Even if they were miraculously written to our DNA it would only happen in one cell, and the most likely outcome for that cell is induced cell death from a killer T-cell. There is zero evidence at this time to support the idea that any other outcome or permanent effect would result.
These immunotherapies may cause permanent tissue damage via the temporary production of the spike protein and/or a pathogenic priming, which primes the immune system for a severe response to the real virus. Those are bad enough, being potentially debilitating (heart, lung or vascular tissue damage e.g.) or causing death. There is no reason to think that other effects for which there is no evidence nor known biological path are likely.
Such MSC treatments are not new. They have been around for a long time. I studied them at one point about a decade ago. They have probably improved since then, though the premise is the same. I know them only technically. I have not looked into their efficacy or safety. We shall see if they are used in a large scale way and how safe they are. I will say they look awesome on paper.
That would be the effects of ADE... but how long does that last as a result of these injections? There are papers circulating that suggest that reverse transcriptase could/would make the production of the spike proteins permanent... (no proof of that though).

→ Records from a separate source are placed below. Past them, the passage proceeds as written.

(** * WebRTC-SIP gateway: a shallow embedding of the signalling engine

    The development follows [src/server/plugins/sipGateway.js], the module
    that [src/server/signaling-server.js] loads with
    [require('./plugins/sipGateway')].  The repository holds a second
    revision of the same class in [src/unnamed/part_000]; where the two
    revisions differ, both are embedded, the first under the source's names
    and the second in a module named [Rev].

    JavaScript strings are modelled as [string] (sequences of 8-bit
    characters: SIP is an ASCII protocol), numbers that the code only uses
    as non-negative integers as [N], [Map] objects as [gmap].  An [async]
    function is cut at each [await] of a media-relay call: the part before
    the [await] is one atomic step, the part after it a continuation that is
    resumed by a later step, so that the interleavings Node.js allows are
    the interleavings of the model. *)

From Stdlib Require Import ZArith NArith String Ascii List Lia Bool DecimalString.
From Stdlib Require DecimalN DecimalPos.
From stdpp Require Import base option gmap strings.

Local Open Scope string_scope.
Local Open Scope N_scope.

(** ** JavaScript string primitives *)

Module JsString.

(** [s.substring(n)] for [n <= s.length]. *)
Fixpoint drop (n : nat) (s : string) : string :=
  match n, s with
  | O, _ => s
  | S _, EmptyString => EmptyString
  | S n', String _ t => drop n' t
  end.
(** X23.  Every order [getOrders] returns is an indexed order that meets
    each field set in the request: the deal, author and counterparty when
    given and non-zero, the type when it is not the zero value, a duration not
    below [Duration.Min] (and not above [Duration.Max] when that is
    positive), a price and a creation time within the given bounds, the
    netflags relation, and a creator identity level not below the positive
    one asked for. *)
Theorem getOrders_sound :
  forall (w : DWH) (request : OrdersRequest) (reply : DWHOrdersReply)
         (o : DWHOrder),
    getOrders w request = Ok reply ->
    In o (DWHOrdersReply_Orders reply) ->
    let x := DWHOrder_Order o in
    In o (Orders (db w))
    /\ (forall i, OrdersRequest_DealID request = Some i -> i <> 0 ->
                  Order_DealID x = i)
    /\ (OrdersRequest_Type request <> OrderType_ANY ->
        Order_OrderType x = OrdersRequest_Type request)
    /\ (forall a, OrdersRequest_AuthorID request = Some a -> a <> 0 ->
                  Order_AuthorID x = a)
    /\ (forall a, OrdersRequest_CounterpartyID request = Some a -> a <> 0 ->
                  Order_CounterpartyID x = a)
    /\ (forall duration,
          OrdersRequest_Duration request = Some duration ->
          Order_Duration x >= MaxMinUint64_Min duration
          /\ (MaxMinUint64_Max duration > 0 ->
              Order_Duration x <= MaxMinUint64_Max duration))
    /\ (forall price,
          OrdersRequest_Price request = Some price ->
          (forall m, MaxMinBig_Max price = Some m -> Order_Price x <= m)
          /\ (forall m, MaxMinBig_Min price = Some m -> Order_Price x >= m))
    /\ (forall nf,
          OrdersRequest_Netflags request = Some nf ->
          Netflags_Value nf > 0 ->
          match Netflags_Operator nf with
          | CmpOp_GTE =>
              Z.land (Order_Netflags x) (Netflags_Value nf) = Netflags_Value nf
          | CmpOp_LTE =>
              Z.land (Order_Netflags x) (Netflags_Value nf) = Order_Netflags x
          | CmpOp_EQ => Order_Netflags x = Netflags_Value nf
          end)
    /\ (OrdersRequest_CreatorIdentityLevel request > 0 ->
        DWHOrder_CreatorIdentityLevel o
        >= OrdersRequest_CreatorIdentityLevel request)
    /\ (forall createdTS,
          OrdersRequest_CreatedTS request = Some createdTS ->
          (forall seconds, MaxMinTimestamp_Max createdTS = Some seconds ->
                           seconds > 0 -> DWHOrder_CreatedTS o <= seconds)
          /\ (forall seconds, MaxMinTimestamp_Min createdTS = Some seconds ->
                              seconds > 0 -> DWHOrder_CreatedTS o >= seconds)).
Proof.
  intros w request reply o H Ho x.
  unfold getOrders in H.
  destruct (runQuery _ _) as [[rows n] | e | m] eqn:Hq; try discriminate.
  injection H as <-; cbn [DWHOrdersReply_Orders] in Ho.
  destruct (runQuery_In _ _ o Hq Ho) as [Hin Hw].
  cbn [table filters column tableRows OrdersTable] in Hin, Hw.
  split; [exact Hin |].
  rewrite evalWhere_plain in Hw
    by apply activeFirst_plain, getOrdersFilters_activeFirst.
  injection Hw as Hw.
  pose proof (fun f => @forallb_In _ _ _ f Hw) as Hall; clear Hw Hq Ho Hin.
  destruct (getOrdersFilters_complete request)
    as [HDe [HTy [HAu [HCp [HDu [HPr [HNf [HLv HTs]]]]]]]].
  cbv beta in HDe, HTy, HAu, HCp, HDu, HPr, HNf, HLv, HTs.
  assert (Hgt : forall z : Z, z > 0 -> (z >? 0) = true)
    by (intros z Hz; apply Z.gtb_lt; lia).
  repeat match goal with |- _ /\ _ => split end.
  - intros a Ha Hne; destruct (isSet_Some Ha Hne) as [Hset Hun].
    rewrite <- Hun; apply evalOp_eq_VInt; exact (Hall _ (HDe Hset)).
  - intro Hne.
    assert (Hpos : (OrderType_value (OrdersRequest_Type request) >? 0) = true)
      by (destruct (OrdersRequest_Type request);
          [contradiction | reflexivity | reflexivity]).
    apply OrderType_value_inj, evalOp_eq_VInt. exact (Hall _ (HTy Hpos)).
  - intros a Ha Hne; destruct (isSet_Some Ha Hne) as [Hset Hun].
    rewrite <- Hun; apply evalOp_eq_VInt; exact (Hall _ (HAu Hset)).
  - intros a Ha Hne; destruct (isSet_Some Ha Hne) as [Hset Hun].
    rewrite <- Hun; apply evalOp_eq_VInt; exact (Hall _ (HCp Hset)).
  - intros duration Hdur; destruct (HDu _ Hdur) as [Hmin Hmax]; split.
    + apply evalOp_gte_VInt; exact (Hall _ Hmin).
    + intro Hpos; apply evalOp_lte_VInt; exact (Hall _ (Hmax (Hgt _ Hpos))).
  - intros price Hprice; destruct (HPr _ Hprice) as [Hmax Hmin]; split;
      intros m Hm.
    + apply evalOp_lte_VInt; exact (Hall _ (Hmax _ Hm)).
    + apply evalOp_gte_VInt; exact (Hall _ (Hmin _ Hm)).
  - intros nf Hnf Hpos.
    exact (evalOp_netflags _ _ _ (Hall _ (HNf _ Hnf (Hgt _ Hpos)))).
  - intro Hpos; apply evalOp_gte_VInt; exact (Hall _ (HLv (Hgt _ Hpos))).
  - intros createdTS Hts; destruct (HTs _ Hts) as [Hmax Hmin]; split;
      intros seconds Hs Hpos.
    + apply evalOp_lte_VInt; exact (Hall _ (Hmax _ Hs (Hgt _ Hpos))).
    + apply evalOp_gte_VInt; exact (Hall _ (Hmin _ Hs (Hgt _ Hpos))).
Qed.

There are numerous biological barriers that prevent mRNA from writing to DNA. It isn't impossible, but its an extraordinarily rare event. In the case of some viruses, like HIV the virus itself causes the cell to express a viral reverse transcriptase (RT). Even then it rarely writes its RNA to the cells DNA. Once the mRNA leaves the nucleus its out. Its a one way trip. Or in the case of a RNA virus it's never even gets into the nucleus.
When a cell undergoes mitosis and the nuclear envelope breaks down it can potentially get written then, but only if a RT is also expressed. And again, even then its rare since it would have to do it in a way that gets past the various protections and checkpoints that occur during mitosis to prevent that event. The cell really doesn't want that to happen, so its very rare.

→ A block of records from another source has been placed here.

(** A text list whose first dict lies outside the file and whose second
    dict has no ["offset"] key: the verdict is [False]. *)
Lemma validateHeader_store_missing_offset_witness :
  match validateHeader_store (mkHeaderRef 0 1 2 0x80003100) 0x200
          (<[0%nat := [Initialized (mkSection 0x100 0x80003100 0x200);
                       Uninitialized (mkBss 0x80003400 0x100)]]>
             (<[1%nat := []]>
                (<[2%nat := []]> (∅ : gmap nat (list AnySection)))))
  with
  | Some (verdict, σ') => verdict = false
  | None => False
  end.
Proof.
  destruct (validateHeader_store (mkHeaderRef 0 1 2 0x80003100) 0x200
              (<[0%nat := [Initialized (mkSection 0x100 0x80003100 0x200);
                           Uninitialized (mkBss 0x80003400 0x100)]]>
                 (<[1%nat := []]>
                    (<[2%nat := []]> (∅ : gmap nat (list AnySection))))))
    as [[verdict σ']|] eqn:E.
  - apply (validateHeader_store_missing_offset
             (<[0%nat := [Initialized (mkSection 0x100 0x80003100 0x200);
                          Uninitialized (mkBss 0x80003400 0x100)]]>
                (<[1%nat := []]>
                   (<[2%nat := []]> (∅ : gmap nat (list AnySection)))))
             σ' (mkHeaderRef 0 1 2 0x80003100) 0x200
             [Initialized (mkSection 0x100 0x80003100 0x200);
              Uninitialized (mkBss 0x80003400 0x100)] []
             (Uninitialized (mkBss 0x80003400 0x100)) verdict);
      [reflexivity | reflexivity | simpl; tauto | reflexivity | exact E].
  - vm_compute in E. discriminate E.
Defined.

In a case like the mRNA immunotherapies there is no RT expression. Cells don't just express RT's willy nilly. The ones that are expressed in cells only occur at specific times and only write specific sequences of RNA (such as telomerase).
The "paper" (which was actually a non reviewed pre-print) caused the viral RNA (not the mRNA from the vaccines, but the actual virus, with all its associated proteins) to be written when coexpressing exogenous RT's (from additional transfection into the cell).
They did get a signal without the exogenous RTs, but it was during induced mitosis (which is something the cell would not normally do under viral load) and the signal was so small it was within the error bars. So it was actually a rather poor paper and I doubt it will pass peer review (even if there was no fraudulent incentive to keep such things out of the literature).
I'm not sure how long the potential for an ADE effect from pathogenic priming might be a risk. I don't know enough about the pathways involved. I need to do more research on it. If I had to guess it would be a year or less. I think its an effect of the short term immune system and not long term memory T-cells. But I really haven't done my due diligence on that yet. Too many things to worry about.
I have seen reason to think that the effect can be avoided by the same systems that fight the SARS virus itself (Vitamin D, C, Zn, HCQ, Ivermectin), so its not high on my list of concerns. In addition, I think if it was a really bad problem we would already know.